> [Extracted material]:

Lemma wp_generate_from p typ action rr pls s0 s :
  view s = view s0 →
  wp (generate_from p typ action rr pls) (reads s0 (λ rs, length rs = length pls ∧
    ∀ i pl r, pls !! i = Some pl → rs !! i = Some r →
      built p typ action rr pl (bool_decide (Datatypes.S i = length pls)) r)) s.
Proof.
revert s. induction pls as [|pl pls IH]; intros s Hv; cbn [generate_from].
{ by apply wp_reads_ret. }
eapply (wp_reads_bind _ _ (factory_for p typ action rr pl)).
{ unfold factory_for. case_bool_decide; [|by apply wp_reads_ret].
  destruct rr as [r|]; [|by apply wp_panic]. eapply wp_mono; [by apply wp_reads_lift|].
  intros [f|e|] s1 [Hv1 Hf]; (split; [done|]); [|done..]. eauto. }
intros f s1 Hv1 Hf. eapply wp_reads_bind; [by apply wp_Resources|].
intros r s2 Hv2 (Hname & _ & Hact & Hjob & _). eapply wp_reads_bind; [by apply IH|].
intros rs s3 Hv3 [Hlen Hrs]. apply wp_reads_ret; [done|]. split; [cbn; congruence|].
destruct (factory_for_pipeline _ _ _ _ _ _ Hf) as [Hpl Hac].
intros [|i] pl' r' Hi Hr; cbn in Hi, Hr.
- simplify_eq. split_and!; [done|done|]. eexists. split; [done|].
  replace (bool_decide (1 = length (pf_pipeline f :: pls))) with (bool_decide (pls = [])); [done|].
  apply bool_decide_ext. destruct pls; cbn; [done|]. split; [done|lia].
- replace (bool_decide (Datatypes.S (Datatypes.S i) = length (pl :: pls)))
    with (bool_decide (Datatypes.S i = length pls)); [by apply Hrs|].
  apply bool_decide_ext. cbn. lia.
Qed.

Lemma wp_generatePipelinesObjects (p : Promise) (typ action : string) (rr : option Unstructured) s :
  typ ∈ [WorkflowTypeResource; WorkflowTypePromise] →
  action ∈ [WorkflowActionConfigure; WorkflowActionDelete] →
  wp (generatePipelinesObjects p typ action rr) (reads s (λ rs, ∃ pls,
    PipelinesFromUnstructured (workflow_pipelines p typ action) = inr pls ∧
    length rs = length pls ∧
    ∀ i pl r, pls !! i = Some pl → rs !! i = Some r →
      built p typ action rr pl (bool_decide (Datatypes.S i = length pls)) r)) s.
Proof.
intros Ht Ha. unfold generatePipelinesObjects.
eapply wp_reads_bind; [by apply (wp_NewPipelinesMap p s s)|]. intros pm s1 Hv1 Hpm. cbv zeta.
assert (∃ acts us, unstructuredMap p !! typ = Some acts ∧ acts !! action = Some us ∧
  workflow_pipelines p typ action = us) as (acts & us & Hacts & Hus & ->).
{ unfold workflow_pipelines, unstructuredMap.
  set_unfold in Ht. set_unfold in Ha.
  destruct Ht as [->|[->|[]]], Ha as [->|[->|[]]]; eexists _, _; split_and!; reflexivity. }
destruct (Hpm typ action acts us Hacts Hus) as (pls & Hp & ->).
eapply wp_mono; [by apply (wp_generate_from p typ action rr pls s s1)|].
intros [rs|e|] s2 [Hv2 Hrs]; (split; [done|]); [|done..]. by exists pls.
Qed.

Lemma pipelineJobLabels_nonempty f sha : pipelineJobLabels f sha ≠ ∅.
Proof.
assert (∀ a b, a ≠ ∅ ∨ b ≠ ∅ → labels_Merge a b ≠ ∅) as Hmerge.
{ intros a b Hab. rewrite merge_spec, <-dom_empty_iff_L, dom_union_L.
  rewrite <-!dom_empty_iff_L in Hab. set_solver. }
apply Hmerge. left. case_bool_decide; [apply insert_non_empty|].
assert (managedByKratixLabel ≠ ∅) by apply insert_non_empty.
destruct (pf_resourceWorkflow f), (pf_resourceRequest f); auto.
Qed.

(** The jobs of generated pipelines are labelled. *)
Lemma wp_generated_labelled p typ action rr s :
  typ ∈ [WorkflowTypeResource; WorkflowTypePromise] →
  action ∈ [WorkflowActionConfigure; WorkflowActionDelete] →
  wp (generatePipelinesObjects p typ action rr) (reads s (λ rs,
    ∀ r, r ∈ rs → GetLabels (pjr_job r) ≠ ∅)) s.
Proof.
intros Ht Ha. eapply wp_mono; [by apply wp_generatePipelinesObjects|].
intros [rs|e|] s' [Hv Hrs]; (split; [done|]); [|done..].
destruct Hrs as (pls & _ & Hlen & Hb). intros r [i Hi]%list_elem_of_lookup.
destruct (lookup_lt_is_Some_2 pls i) as [pl Hpl]; [rewrite <-Hlen; by eapply lookup_lt_Some|].
destruct (Hb i pl r Hpl Hi) as (_ & _ & f & _ & obj & hash & cs & _ & _ & _ & Hl & _).
rewrite Hl. apply pipelineJobLabels_nonempty.
Qed.

(** The pipelines of a workflow are generated in order: a successful call parses
    the pipeline objects of that workflow type and action, and returns one set
    of objects per pipeline, in the same order and under its name, whose job is
    the factory's job for that pipeline; the job of the last pipeline, and only
    it, is told that it is the last.  Nothing in the cluster changes. *)
Theorem pipelines_generated_in_order (p : Promise) (typ action : string) (rr : option Unstructured) s :
  typ ∈ [WorkflowTypeResource; WorkflowTypePromise] →
  action ∈ [WorkflowActionConfigure; WorkflowActionDelete] →
  wp (generatePipelinesObjects p typ action rr) (reads s (λ rs, ∃ pls,
    PipelinesFromUnstructured (workflow_pipelines p typ action) = inr pls ∧
    length rs = length pls ∧
    ∀ i pl r, pls !! i = Some pl → rs !! i = Some r →
      built p typ action rr pl (bool_decide (Datatypes.S i = length pls)) r)) s.
Proof. apply wp_generatePipelinesObjects. Qed.
End resources.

> [Exercise directions]: Output the lines above between the one holding "intros f s1" and the one holding "- simplify_eq. split_and!;", inclusive, with nothing before or after them.

> [Task output]:
intros f s1 Hv1 Hf. eapply wp_reads_bind; [by apply wp_Resources|].
intros r s2 Hv2 (Hname & _ & Hact & Hjob & _). eapply wp_reads_bind; [by apply IH|].
intros rs s3 Hv3 [Hlen Hrs]. apply wp_reads_ret; [done|]. split; [cbn; congruence|].
destruct (factory_for_pipeline _ _ _ _ _ _ Hf) as [Hpl Hac].
intros [|i] pl' r' Hi Hr; cbn in Hi, Hr.
- simplify_eq. split_and!; [done|done|]. eexists. split; [done|].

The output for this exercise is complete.